Your system will have arbitrarily suboptimal behaviour when the repath allows a shorter path that doesn't go through the precomputed waypoints.  In figure 4, for example, I'm not sure why the path isn't hitting the second waypoint at the top.  According to the algorithm you have described, it should try and succeed to path to it.
Title: Re: Anouncing The PathFinder Project
Post by: LShadow on March 06, 2011, 05:08:36 pm
Whatever happened to this project? Is it still ongoing?
Title: Re: Anouncing The PathFinder Project
Post by: j0nas on March 06, 2011, 05:56:20 pm
Posting in epic (dead)thread to be able to find my way back to it later.
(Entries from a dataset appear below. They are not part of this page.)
(** After the close nothing a callback may call does more than take input. *)
Lemma user_closed_post S c a :
  cinv S c -> state_ c = kDisconnected -> switches_reading a = false ->
  post (fun c' => cinv S c' /\ state_ c' = kDisconnected /\ closes c' = closes c /\ removed c' = removed c)
    (eq LengthError) (user c a).
Proof.
  intros Hc Hst Hsw.
  assert (Hcn : connected c = false) by (unfold connected; rewrite Hst; done).
  assert (Ho : is_open c = false) by (unfold is_open; rewrite Hst; done).
  destruct a as [message answer|answer|n| | | | | ]; try discriminate Hsw.
  - cbn [user]. unfold send. by rewrite Hcn.
  - cbn [user]. unfold sendBuffer. by rewrite Hcn.
  - eapply post_mono; [by apply take_post|]. intros c' (Hx & Hy & Hz & Hw). split; [exact Hx|]. split; [congruence|done].
  - cbn [user]. unfold shutdown. by rewrite Hcn.
  - cbn [user]. unfold forceClose. by rewrite Ho.
  - cbn [user]. unfold forceCloseWithDelay. by rewrite Ho.
Qed.

Lemma users_closed_post acts S c :
  cinv S c -> state_ c = kDisconnected -> Forall (fun a => switches_reading a = false) acts ->
  post (fun c' => cinv S c' /\ state_ c' = kDisconnected /\ closes c' = closes c /\ removed c' = removed c)
    (eq LengthError) (foldM user c acts).
Proof.
  revert c; induction acts as [|a acts IH]; intros c Hc Ho Hf; simpl; [done|].
  apply Forall_cons in Hf as [Ha Hf]. eapply post_bind; [by apply (user_closed_post S)|].
  intros c' _ (Hc' & Ho' & <- & <-). by apply IH.
Qed.

(** *** Closing *)
Lemma enter_closed S c :
  cinv S c -> is_open c = true -> watched c ->
  exists l S', on_channel Loop.disableAll (setState kDisconnected c) = Ok (with_loop l (setState kDisconnected c)) /\
    cinv S' (with_calls (ups c) (downs c + 1) (closes c) (with_loop l (setState kDisconnected c))) /\ closes c = 0.
Proof.
  intros Hc Ho Hw. destruct (open_chan _ _ Hc Ho) as (s & ch & Hs & Hr & Hrm & Hm & _).
  pose proof (watched_status _ _ _ Hc Ho Hs Hw) as Hst.
  destruct (on_channel_update S (setState kDisconnected c) s (fun _ => kNoneEvent) kNoneEvent (ci_loop _ _ Hc) Hs eq_refl)
    as (l & Hu & Hl); [apply can_update_open; [done|by left|by right]|].
  exists l, (<[channel_ c := updated s kNoneEvent]> S). split; [exact Hu|].
  apply is_open_true in Ho. assert (Hd : downs c = 0) by (rewrite (ci_downs _ _ Hc); destruct Ho as [-> | ->]; done).
  assert (Hu1 : ups c = 1) by (rewrite (ci_ups _ _ Hc); destruct Ho as [-> | ->]; done).
  destruct Hc. rewrite Hd in *. split; [|lia]. constructor; simpl; try done; [|by left|eapply functor_ok_mono; [|done]; auto|lia].
  eexists. rewrite lookup_insert_eq. split; [done|]. unfold chan_state; simpl. by rewrite Hrm.
Qed.

Definition down_ok (acts : list user_action) : Prop := Forall (fun a => switches_reading a = false) acts.

Lemma handleClose_post S c acts :
  cinv S c -> is_open c = true -> watched c -> down_ok acts ->
  post (fun c' => exists S', cinv S' c' /\ state_ c' = kDisconnected) (eq LengthError) (handleClose acts c).
Proof.
  intros Hc Ho Hw Ha. unfold handleClose. rewrite Ho. cbn [c_assert mbind outcome_bind].
  destruct (enter_closed S c Hc Ho Hw) as (l & S' & Hu & Hc' & Hk). rewrite Hu. cbn [mbind outcome_bind].
  eapply post_bind; [unfold connectionCallback; apply (users_closed_post acts S' _ Hc'); [done|exact Ha]|].
  intros c' _ (Hc1 & Hst & Hcl & Hrm). simpl in Hcl. exists S'. split; [|done].
  pose proof (ci_downs _ _ Hc1) as Hd. rewrite Hst in Hd. simpl in Hd.
  destruct Hc1. constructor; simpl; try done. lia.
Qed.

Lemma linv_tie S (l : Loop.EventLoop P) ch c0 o :
  Loop.linv S l -> Loop.heap l !! ch = Some c0 -> Loop.linv S (Loop.set_channel ch (tie o c0) l).
Proof.
  intros [Hi Ha Hh] Hc. constructor; simpl; [|intros q s c Hs Hq|done].
  - eapply inv_core; [exact Hi|]. intros q. by eapply Loop.edit_core.
  - destruct (decide (q = ch)) as [->|].
    + rewrite lookup_insert_eq in Hq. injection Hq as <-. simpl. by eapply Ha.
    + rewrite lookup_insert_ne in Hq by done. by eapply Ha.
Qed.

Lemma established_post S c acts :
  cinv S c -> state_ c = kConnecting -> Forall act_ok acts ->
  post (fun c' => exists S', cinv S' c' /\ is_open c' = true) (eq LengthError) (connectEstablished acts c).
Proof.
  intros Hc Hst Ha. unfold connectEstablished. rewrite bool_decide_eq_true_2 by done. cbn [c_assert mbind outcome_bind].
  destruct (ci_chan _ _ Hc) as (s & Hs & Hcs). unfold chan_state in Hcs. rewrite Hst in Hcs.
  destruct Hcs as (Hfr & Hfree & Hnil & Hrd).
  destruct (chan_object _ _ _ (ci_loop _ _ Hc) Hs) as (Hm & ch & Hch & He).
  unfold tie_channel. change (channel (setState kConnected c)) with (channel c). rewrite Hch. cbn [mbind outcome_bind].
  assert (Hlk : Loop.heap (loop_ c) !! channel_ c = Some ch).
  { unfold channel, deref in Hch. destruct (Loop.heap (loop_ c) !! channel_ c); simpl in Hch; congruence. }
  set (c1 := with_loop _ _).
  assert (Hl1 : Loop.linv S (loop_ c1)) by (apply linv_tie; [apply Hc|done]).
  assert (E0 : s_events s = 0) by (apply unwatched_events;
    [eapply (co_entry _ _ _ (inv_common _ _ _ (Loop.l_inv _ _ Hl1))); exact Hs|congruence]).
  destruct (on_channel_update S c1 s read_enabled (read_enabled (s_events s)) Hl1 Hs eq_refl) as (l & Hu & Hl).
  { rewrite E0. split; [right; left; reflexivity|]. rewrite Hfr. done. }
  unfold Loop.enableReading. rewrite Hu. cbn [mbind outcome_bind]. unfold connectionCallback. simpl.
  eapply users_open_post; [|done|done].
  pose proof (ci_ups _ _ Hc) as Hup. rewrite Hst in Hup. simpl in Hup.
  pose proof (ci_downs _ _ Hc) as Hdn. rewrite Hst in Hdn. simpl in Hdn.
  assert (Hrm : removed c = false).
  { destruct (removed c) eqn:E; [|done]. apply (ci_removed _ _ Hc) in E. congruence. }
  destruct Hc. constructor; simpl; try done; [| | |lia|congruence].
  - eexists. rewrite lookup_insert_eq. split; [done|]. unfold chan_state; simpl.
    split; [apply updated_registered|]. rewrite Hrm, E0, Hnil, Hrd. done.
  - intros Hsh. destruct (ci_shut0 Hsh) as [?|[? _]]; congruence.
  - eapply functor_ok_mono; [|done]. intros [?|?]; congruence.
Qed.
Title: Re: Anouncing The PathFinder Project
Post by: Urist McBusDriver on March 07, 2011, 07:06:08 am
Posting in epic (dead)thread to be able to find my way back to it later.
You could just click on the 'Notify' button at the bottom of the thread to subscribe to it...
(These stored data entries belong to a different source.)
(* ===== verification/Queues.v ===== *)
(** * Queues: base/BlockingQueue.h, base/BoundedBlockingQueue.h, base/CountDownLatch.h,
      base/CountDownLatch.cc

    Instances of the machine of Monitor.v.  The data of each class is extended
    with the history of what was put, taken or counted; [boost::circular_buffer]
    is its content and capacity.

    Theorems, over every interleaving of any number of threads: values come out
    in the order they went in, none is lost or taken twice, the bounded queue
    never exceeds its capacity; no signal is lost, so threads are left waiting
    only when there is nothing to wait for. *)

From S2P Require Import Prelude Monitor.

(** ** BlockingQueue *)
Module BlockingQueue.
Section queue.
Context {T : Type}.

Record Data := mkData {
  queue_ : list T;
  puts : list T;         (* history *)
  takes : list T;        (* history *)
}.

Inductive Op := Put (x : T) | Take | Size.
Inductive Res := RUnit | RValue (x : T) | RSize (n : Z).

(** The only condition variable is notEmpty_. *)
Abbreviation Cond := unit.

Definition empty (d : Data) : bool := match queue_ d with [] => true | _ => false end.

Definition put (x : T) (d : Data) : verdict (St := Data) (Res := Res) (Cond := Cond) :=
  Return (mkData (queue_ d ++ [x]) (puts d ++ [x]) (takes d)) RUnit [Notify tt].

Definition take (d : Data) : verdict (St := Data) (Res := Res) (Cond := Cond) :=
  if empty d then Block tt
  else match (c_assert (negb (empty d)), queue_ d) with
       | (Ok _, front :: rest) => Return (mkData rest (puts d) (takes d ++ [front])) (RValue front) []
       | (Fault f, _) => Crash f
       | (Ok _, []) => Crash UndefinedBehaviour
       end.

Definition size (d : Data) : verdict (St := Data) (Res := Res) (Cond := Cond) := Return d (RSize (zlen (queue_ d))) [].

Definition body (tid : Z) (mx : MutexLock) (op : Op) (d : Data) : verdict (St := Data) (Res := Res) (Cond := Cond) :=
  match op with
  | Put x => put x d
  | Take => take d
  | Size => size d
  end.

Definition newBlockingQueue : Data := mkData [] [] [].

#[global, refine] Instance notEmpty : Resource body tt := {|
  consumes op := match op with Take => true | _ => false end;
  avail d := zlen (queue_ d);
  open _ := true
|}.
Proof.
  - intros tid mx op d. destruct op; simpl; try done. unfold take, empty. destruct (queue_ d); done.
  - intros tid mx op d [] _ Hne. done.
  - intros tid mx op d d' r sg. simpl. destruct op as [x| |]; simpl.
    + intros [= <- <- <-]. split; [done|]. right. simpl. rewrite zlen_app. change (zlen [x]) with 1. lia.
    + unfold take, empty. destruct (queue_ d) as [|y q]; [done|]. intros [= <- <- <-]. split; [done|]. right.
      simpl. rewrite zlen_cons. lia.
    + intros [= <- <- <-]. split; [done|]. right. simpl. lia.
Defined.

(** Whatever the interleaving of any number of producers and consumers, the
    run never fails, values are taken in the order they were put, each once, at
    most one thread is inside and it is the recorded holder of the mutex; and if
    every thread is blocked while some consumer waits, the queue is empty. *)
Theorem blocking_queue_correct l :
  exists s, run body newBlockingQueue l = Ok s /\
    takes (shared s) ++ queue_ (shared s) = puts (shared s) /\
    (forall t op, threads s !! t = Some (Inside op) -> holder_ (mutex_ s) = tid_of t) /\
    (stuck s -> 0 < waiting tt s -> queue_ (shared s) = []).
Proof.
  destruct (run_total body newBlockingQueue l) as (s & Hs).
  { intros tid mx op d f _. destruct op; simpl; try done. unfold take, empty. by destruct (queue_ d). }
  exists s. split; [done|]. split; [|split].
  - refine (shared_run body (fun d => takes d ++ queue_ d = puts d) newBlockingQueue l s eq_refl _ Hs).
    intros tid mx op d d' r sg Hd. destruct op as [x| |]; simpl.
    + intros [= <- <- <-]. simpl. by rewrite (assoc_L (++)), Hd.
    + unfold take, empty. destruct (queue_ d) as [|y q] eqn:Eq; [done|]. intros [= <- <- <-]. simpl.
      rewrite <- Hd. by rewrite <- (assoc_L (++)).
    + by intros [= <- <- <-].
  - intros t op. apply (mi_inside _ (minv_run _ _ _ _ Hs)).
  - intros Hst Hw. destruct (stuck_exhausted body tt _ _ _ Hs Hst Hw) as [_ Ha]. simpl in Ha.
    apply zlen_0_nil. pose proof (zlen_nonneg (queue_ (shared s))). lia.
Qed.

End queue.
Arguments Op : clear implicits.
Arguments Data : clear implicits.
End BlockingQueue.

(** ** BoundedBlockingQueue *)
Module BoundedBlockingQueue.
Section queue.
Context {T : Type}.
(** Errors of connect(2), by what the connector does about them. *)
Definition EPERM : Z := 1.
Definition EINTR : Z := 4.
Definition EBADF : Z := 9.
Definition EAGAIN : Z := 11.
Definition EACCES : Z := 13.
Definition EFAULT : Z := 14.
Definition ENOTSOCK : Z := 88.
Definition EAFNOSUPPORT : Z := 97.
Definition EADDRINUSE : Z := 98.
Definition EADDRNOTAVAIL : Z := 99.
Definition ENETUNREACH : Z := 101.
Definition EISCONN : Z := 106.
Definition ECONNREFUSED : Z := 111.
Definition EALREADY : Z := 114.
Definition EINPROGRESS : Z := 115.

Inductive connect_class := InProgress | Retry | GiveUp.

(** The switch of [connect]; the last two groups both log and close. *)
Definition classify (savedErrno : Z) : connect_class :=
  if bool_decide (savedErrno ∈ [0; EINPROGRESS; EINTR; EISCONN]) then InProgress
  else if bool_decide (savedErrno ∈ [EAGAIN; EADDRINUSE; EADDRNOTAVAIL; ECONNREFUSED; ENETUNREACH]) then Retry
  else if bool_decide (savedErrno ∈ [EACCES; EPERM; EAFNOSUPPORT; EALREADY; EBADF; EFAULT; ENOTSOCK]) then GiveUp
  else GiveUp.

(** The functors a connector queues in its loop. *)
Inductive functor := FStart | FStop | FReset.

#[global] Instance functor_eq_dec : EqDecision functor.
Proof. solve_decision. Defined.
(** The files hold whole lines: [groups] are the lines of each. *)
Definition holds (lines : list bytes) (l : LogFile) : Prop :=
  is_Some (file_ l) /\ exists groups, concat groups = lines /\ map f_content (files l) = map (@concat ascii) groups.

Lemma f_flush_content f : f_content (f_flush f) = f_content f.
Proof. unfold f_content. simpl. by rewrite app_nil_r. Qed.

Lemma holds_file lines l f f' : holds lines l -> file_ l = Some f -> f_content f' = f_content f -> holds lines (with_file f' l).
Proof.
  intros [_ (g & Hg & Hm)] Hf Hc. split; [by eexists|]. exists g. split; [done|]. unfold files in *. simpl. rewrite Hf in Hm.
  rewrite map_app in *. simpl in *. by rewrite Hc.
Qed.

Lemma holds_append lines l f line :
  holds lines l -> file_ l = Some f ->
  forall f', f_content f' = f_content f ++ line -> holds (lines ++ [line]) (with_file f' l).
Proof.
  intros [_ (g & Hg & Hm)] Hf f' Hc. split; [by eexists|]. unfold files in *. rewrite Hf, map_app in Hm. simpl in Hm.
  destruct g as [|lst g0 _] using rev_ind.
  { simpl in Hm. by destruct (map f_content (closed l)). }
  rewrite map_app in Hm. simpl in Hm. apply app_inj_tail in Hm as [Hm1 Hm2].
  exists (g0 ++ [lst ++ [line]]). split.
  - rewrite <- Hg, !concat_app. simpl. by rewrite !app_nil_r, (assoc_L (++)).
  - simpl. rewrite !map_app. simpl. rewrite Hm1, Hc, Hm2, concat_app. simpl. by rewrite app_nil_r.
Qed.

Lemma holds_roll p now lines l :
  can_open p = true -> holds lines l -> exists l', snd <$> rollFile p now l = Ok l' /\ holds lines l' /\
    (lastRoll_ l < now -> exists f, file_ l' = Some f /\ writtenBytes_ f = 0).
Proof.
  intros Ho [[f Hf] (g & Hg & Hm)]. unfold rollFile. destruct (Z.ltb_spec (lastRoll_ l) now).
  - unfold newAppendFile. rewrite Ho. simpl. eexists. split; [done|]. split; [|intros _; by eexists].
    split; [by eexists|]. exists (g ++ [[]]). split; [rewrite concat_app; simpl; by rewrite app_nil_r|].
    unfold files in *. simpl. rewrite Hf in *. rewrite !map_app in *. simpl in *. rewrite f_flush_content, Hm. done.
  - exists l. split; [done|]. split; [|lia]. split; [by eexists|]. by exists g.
Qed.

Lemma log_append_holds p answers now now2 line lines l :
  can_open p = true -> (forall j, 0 < answers j) -> holds lines l ->
  exists l', log_append p answers now now2 line l = Ok l' /\ holds (lines ++ [line]) l'.
Proof.
  intros Ho Ha Hl. assert (E : log_append p answers now now2 line l = append_unlocked p answers now now2 line l)
    by (unfold log_append; by destruct (threadSafe l)).
  rewrite E. unfold append_unlocked. destruct (proj1 Hl) as [f Hf]. rewrite Hf. cbn [get_or mbind outcome_bind].
  destruct (f_append_ok answers line f) as (n & -> & _ & Hn). rewrite (Hn Ha). cbn [mbind outcome_bind].
  set (f1 := mkAppend _ _ _ _).
  assert (Hc : f_content f1 = f_content f ++ line).
  { unfold f_content, f1. simpl. rewrite ztake_all by lia. by rewrite (assoc_L (++)). }
  pose proof (holds_append lines l f line Hl Hf f1 Hc) as H1. clearbody f1. cbn zeta.
  destruct (rollSize_ (with_file f1 l) <? writtenBytes_ f1).
  { destruct (holds_roll p now2 _ _ Ho H1) as (l' & ? & ? & _). eauto. }
  set (l2 := with_count (count_ (with_file f1 l) + 1) (with_file f1 l)). assert (H2 : holds (lines ++ [line]) l2) by exact H1.
  assert (Hf2 : file_ l2 = Some f1) by done. clearbody l2.
  destruct (checkEveryN_ l2 <=? count_ l2); [|eauto].
  destruct (negb _).
  { destruct (holds_roll p now2 (lines ++ [line]) (with_count 0 l2) Ho H2) as (l' & ? & ? & _). eauto. }
  destruct (_ <? _); [|eauto]. eexists. split; [done|]. eapply (holds_file _ (with_lastFlush now (with_count 0 l2)) f1); [exact H2|done|].
  apply f_flush_content.
Qed.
Title: Re: Anouncing The PathFinder Project
Post by: Shades on March 07, 2011, 07:35:02 am
You could just click on the 'Notify' button at the bottom of the thread to subscribe to it...

The interface for threads you've posted in is much nicer than the notify button version. Shame really because if they combined it it would be nice to un-notify from threads you posted in as well.
Title: Re: Anouncing The PathFinder Project
Post by: Assassinfox on March 08, 2011, 07:17:58 pm
Whatever happened to this project? Is it still ongoing?

http://www.bay12forums.com/smf/index.php?topic=58796.msg1310378#msg1310378 (http://www.bay12forums.com/smf/index.php?topic=58796.msg1310378#msg1310378)
Title: Re: Anouncing The PathFinder Project
Post by: Narmio on March 08, 2011, 08:08:23 pm
Yeah, this thread ended... Badly. Invader got a little full of himself and did some stuff that he really should have known better than to try.

Which is a shame, as there's rather a lot of information in this thread that may be of use to Toady when the time comes to revisit pathfinding. One thing we could do is have some computer sciencey type go through this thread and pull out all the interesting and potentially useful suggestions, then present a summary in a new thread and restart the discussion from there. Excise the knowledge from its checkered past, as it were.